[Task prompt]:
Using the records below, transcribe word for word the stretch from the line that contains "injection Heq as" through the line that contains "split; [intros _;", both end lines included, and nothing else.

[Supplied records]:

Lemma settle_frame (s : state) (i : nat) (o : outcome) :
  inputs (settle s i o) = inputs s.
Proof.
  unfold settle. destruct (inflight s !! i); [| reflexivity].
  rewrite resume_frame. reflexivity.
Qed.

Lemma handleNext_xpPopup (s : state) : xpPopup (handleNext s) = xpPopup s.
Proof. unfold handleNext. destruct (_ <=? _)%nat; reflexivity. Qed.

(** A non-final [handleNext] moves to the next question, clears the
    per-question inputs and keeps the quiz and the results. *)
Lemma handleNext_frame (s : state) :
  (currentIndex s + 1 < length (quiz s))%nat ->
  let s' := handleNext s in
  quiz s' = quiz s /\ results s' = results s /\ completed s' = completed s /\
  currentIndex s' = S (currentIndex s) /\ selectedOption s' = None /\
  shortAnswer s' = EmptyString /\ feedback s' = None /\ hints s' = [] /\ hintLevel s' = 0 /\
  submitting s' = submitting s /\ xpPopup s' = xpPopup s /\
  sent s' = sent s /\ inflight s' = inflight s.
Proof.
  intros Hlt. unfold handleNext.
  replace (length (quiz s) <=? currentIndex s + 1)%nat with false
    by (symmetry; apply Nat.leb_gt; exact Hlt).
  simpl. repeat split; lia.
Qed.

(** ** Hint level *)

Definition hint_req_ok (r : request) : Prop :=
  match r with HintRequest _ l => 1 <= l <= 3 | AnswerRequest _ _ => True end.

Definition await_ok (p : pending) : Prop :=
  match p with AwaitHint l _ => 1 <= l <= 3 | _ => True end.

Definition hint_inv (s : state) : Prop :=
  0 <= hintLevel s <= 3 /\ Forall hint_req_ok (sent s) /\ Forall await_ok (inflight s).

Ltac hinv := unfold hint_inv; simpl; refine (conj _ (conj _ _)).

Lemma hint_inv_loaded (qs : list question) : hint_inv (loaded qs).
Proof. hinv; auto; lia. Qed.

Lemma handleSubmit_hint_inv (s : state) : hint_inv s -> hint_inv (handleSubmit s).
Proof.
  intros H. pose proof H as (H1 & H2 & H3). unfold handleSubmit.
  destruct (current_question s); [| exact H].
  destruct (submitting s); [exact H |].
  destruct (negb (truthy _)); [exact H |].
  hinv; [lia | |]; apply Forall_app; split; auto; repeat constructor.
Qed.

Lemma requestHint_hint_inv (s : state) : hint_inv s -> hint_inv (requestHint s).
Proof.
  intros H. pose proof H as (H1 & H2 & H3). unfold requestHint.
  destruct (3 <? hintLevel s + 1) eqn:E; [exact H |].
  apply Z.ltb_ge in E.
  destruct (current_question s); [| exact H].
  hinv; [lia | |]; apply Forall_app; split; auto;
    constructor; simpl; auto; lia.
Qed.

Lemma settle_hint_inv (s : state) (i : nat) (o : outcome) :
  hint_inv s -> hint_inv (settle s i o).
Proof.
  intros H. pose proof H as (H1 & H2 & H3). unfold settle.
  destruct (inflight s !! i) as [p |] eqn:Hp; [| exact H].
  assert (Hp' : await_ok p) by (eapply Forall_lookup_1; eauto).
  assert (Hd : Forall await_ok (delete i (inflight s))) by (apply Forall_delete; exact H3).
  destruct p, o; simpl in Hp'; try (hinv; auto; lia).
  simpl; destruct (0 <? xp_earned r); hinv; auto; try lia.
  apply Forall_app; split; auto.
Qed.

Lemma handleNext_hint_inv (s : state) : hint_inv s -> hint_inv (handleNext s).
Proof.
  intros H. pose proof H as (H1 & H2 & H3). unfold handleNext.
  destruct (_ <=? _)%nat; hinv; auto; lia.
Qed.

Lemma dispatch_hint_inv (s : state) (e : ui_event) : hint_inv s -> hint_inv (dispatch s e).
Proof.
  intros H. pose proof H as (H1 & H2 & H3). destruct e; simpl.
  - destruct (current_question s); [| exact H].
    destruct (_ && _); [hinv; auto | exact H].
  - destruct (current_question s); [| exact H].
    destruct (_ && _); [hinv; auto | exact H].
  - destruct (current_question s); [| exact H].
    destruct (_ && _); [apply handleSubmit_hint_inv, H | exact H].
  - destruct (_ && _); [apply handleSubmit_hint_inv, H | exact H].
  - destruct (hint_button_rendered s); [apply requestHint_hint_inv, H | exact H].
  - destruct (_ && _); [apply handleNext_hint_inv, H | exact H].
  - apply settle_hint_inv, H.
Qed.

Lemma run_hint_inv (qs : list question) (evs : list ui_event) : hint_inv (run qs evs).
Proof.
  unfold run. generalize (hint_inv_loaded qs). generalize (loaded qs).
  induction evs as [| e evs IH]; intros s Hs; simpl; auto.
  apply IH, dispatch_hint_inv, Hs.
Qed.

(** ** Answer inputs follow the question type *)

Definition input_inv (s : state) : Prop :=
  forall cq, current_question s = Some cq ->
    (is_mcq cq = true -> shortAnswer s = EmptyString) /\
    (is_mcq cq = false -> selectedOption s = None).

Lemma input_inv_loaded (qs : list question) : input_inv (loaded qs).
Proof. intros cq _. simpl. split; reflexivity. Qed.

Lemma input_inv_inputs (s s' : state) :
  inputs s' = inputs s -> input_inv s -> input_inv s'.
Proof.
  unfold inputs, input_inv, current_question. intros Heq H cq Hcq.
  injection Heq as Hq Hi Hsel Hsa. rewrite Hsel, Hsa.
  apply H. rewrite <- Hq, <- Hi. exact Hcq.
Qed.

Lemma dispatch_input_inv (s : state) (e : ui_event) : input_inv s -> input_inv (dispatch s e).
Proof.
  intros H. destruct e; simpl.
  - destruct (current_question s) as [cq |] eqn:Hcq; [| exact H].
    destruct (_ && _ && _ && _) eqn:Hc; [| exact H].
    apply andb_prop in Hc as [Hc _]. apply andb_prop in Hc as [Hc _].
    apply andb_prop in Hc as [_ Hm].
    intros cq' Hcq'. unfold current_question in *. simpl in *.
    rewrite Hcq in Hcq'. injection Hcq' as <-.
    split; [intros _; apply (H cq Hcq) | intros Hf]; [exact Hm | congruence].
  - destruct (current_question s) as [cq |] eqn:Hcq; [| exact H].
    destruct (_ && _ && _) eqn:Hc; [| exact H].
    apply andb_prop in Hc as [Hc _]. apply andb_prop in Hc as [_ Ht].
    apply String.eqb_eq in Ht.
    intros cq' Hcq'. unfold current_question in *. simpl in *.
    rewrite Hcq in Hcq'. injection Hcq' as <-.
    assert (Hm : is_mcq cq = false) by (unfold is_mcq; rewrite Ht; reflexivity).
    split; [congruence | intros _; apply (H cq Hcq), Hm].
  - destruct (current_question s); [| exact H].
    destruct (_ && _); [| exact H].
    apply (input_inv_inputs s); [apply handleSubmit_frame | exact H].
  - destruct (_ && _); [| exact H].
    apply (input_inv_inputs s); [apply handleSubmit_frame | exact H].
  - destruct (hint_button_rendered s); [| exact H].
    apply (input_inv_inputs s); [apply requestHint_frame | exact H].
  - destruct (_ && _); [| exact H].
    unfold handleNext. destruct (_ <=? _)%nat.
    + apply (input_inv_inputs s); [reflexivity | exact H].
    + intros cq _. simpl. split; reflexivity.
  - apply (input_inv_inputs s); [apply settle_frame | exact H].
Qed.

Lemma run_input_inv (qs : list question) (evs : list ui_event) : input_inv (run qs evs).
Proof.
  unfold run. generalize (input_inv_loaded qs). generalize (loaded qs).
  induction evs as [| e evs IH]; intros s Hs; simpl; auto.
  apply IH, dispatch_input_inv, Hs.
Qed.

(** ** The XP popup *)

Lemma dispatch_xpPopup (s : state) (e : ui_event) (x : Z) :
  xpPopup (dispatch s e) = Some x -> xpPopup s = Some x \/ 0 < x.
Proof.
  destruct e; simpl; [.. | intros Hx]; try (intros Hx; left; revert Hx).
  - destruct (current_question s); [destruct (_ && _ && _ && _) |]; auto.
  - destruct (current_question s); [destruct (_ && _ && _) |]; auto.
  - destruct (current_question s); [destruct (_ && _) |]; auto.
    destruct (handleSubmit_frame s) as (_ & _ & -> & _). auto.
  - destruct (_ && _); auto.
    destruct (handleSubmit_frame s) as (_ & _ & -> & _). auto.
  - destruct (hint_button_rendered s); auto.
    destruct (requestHint_frame s) as (_ & -> & _). auto.
  - destruct (_ && _); auto. rewrite handleNext_xpPopup. auto.
  - unfold settle in Hx. destruct (inflight s !! i) as [p |]; [| auto].
    destruct p, o; simpl in Hx; auto; try discriminate.
    destruct (0 <? xp_earned r) eqn:E; simpl in Hx; auto.
    injection Hx as <-. right. apply Z.ltb_lt in E. exact E.
Qed.

End QuizFacts.

(** ** XP *)

Lemma award_xp_nonneg (b : bool) (h : Z) : 0 <= Engine.award_xp b h Engine.base_xp.
Proof. unfold Engine.award_xp. destruct b; lia. Qed.

Lemma fold_xp_ge (evs : list Engine.answer_event) (t : Z) :
  t <= fold_left Engine.xp_step evs t.
Proof.
  revert t. induction evs as [| ev evs IH]; intros t; simpl; [lia |].
  specialize (IH (Engine.xp_step t ev)). unfold Engine.xp_step in *.
  pose proof (award_xp_nonneg (Engine.ev_correct ev) (Engine.clamp_hints (Engine.ev_hints ev))).
  lia.
Qed.

Lemma total_xp_prefix_mono (evs : list Engine.answer_event) (n m : nat) :
  (n <= m)%nat -> Engine.total_xp (take n evs) <= Engine.total_xp (take m evs).
Proof.
  intros Hnm. unfold Engine.total_xp.
  rewrite <- (take_drop n (take m evs)), fold_left_app, take_take.
  replace (n `min` m)%nat with n by lia.
  apply fold_xp_ge.
Qed.

(** C3: an answer earns [max(0, 10 - 2*hints)] XP when correct and 0 when
    not, so total XP never decreases along an event sequence; the page's
    notice "XP reduced by hintLevel*2" is exactly the discount of that rule
    at the page's hint level, and the XP popup only ever appears with a
    strictly positive [xp_earned]. *)
Theorem xp_award_rule :
  (forall (b : bool) (h : Z),
     Engine.award_xp b h Engine.base_xp = if b then Z.max 0 (10 - 2 * h) else 0) /\
  (forall (evs : list Engine.answer_event) (n : nat),
     Engine.total_xp (take n evs) <= Engine.total_xp (take (S n) evs)) /\
  (forall (qs : list QuizPage.question) (evs : list QuizPage.ui_event) (rem red : Z),
     QuizPage.xp_notice (QuizPage.run qs evs) = Some (rem, red) ->
     red = Engine.base_xp
           - Engine.award_xp true (QuizPage.hintLevel (QuizPage.run qs evs)) Engine.base_xp) /\
  (forall (s : QuizPage.state) (e : QuizPage.ui_event) (x : Z),
     QuizPage.xpPopup (QuizPage.dispatch s e) = Some x ->
     QuizPage.xpPopup s = Some x \/ 0 < x).
Proof.
  split; [| split; [| split]].
  - intros b h. unfold Engine.award_xp, Engine.base_xp. destruct b; [f_equal |]; lia.
  - intros evs n. apply total_xp_prefix_mono. lia.
  - intros qs evs rem red Hn.
    destruct (QuizFacts.run_hint_inv qs evs) as (Hh & _ & _).
    unfold QuizPage.xp_notice in Hn.
    destruct (_ && _ && _) eqn:Hc; [| discriminate].
    injection Hn as _ <-.
    apply andb_prop in Hc as [Hc _]. apply andb_prop in Hc as [_ Hp].
    apply Z.ltb_lt in Hp.
    unfold Engine.award_xp, Engine.base_xp. lia.
  - apply QuizFacts.dispatch_xpPopup.
Qed.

[Answer box]:
  injection Heq as Hq Hi Hsel Hsa. rewrite Hsel, Hsa.
  apply H. rewrite <- Hq, <- Hi. exact Hcq.
Qed.

Lemma dispatch_input_inv (s : state) (e : ui_event) : input_inv s -> input_inv (dispatch s e).
Proof.
  intros H. destruct e; simpl.
  - destruct (current_question s) as [cq |] eqn:Hcq; [| exact H].
    destruct (_ && _ && _ && _) eqn:Hc; [| exact H].
    apply andb_prop in Hc as [Hc _]. apply andb_prop in Hc as [Hc _].
    apply andb_prop in Hc as [_ Hm].
    intros cq' Hcq'. unfold current_question in *. simpl in *.
    rewrite Hcq in Hcq'. injection Hcq' as <-.
    split; [intros _; apply (H cq Hcq) | intros Hf]; [exact Hm | congruence].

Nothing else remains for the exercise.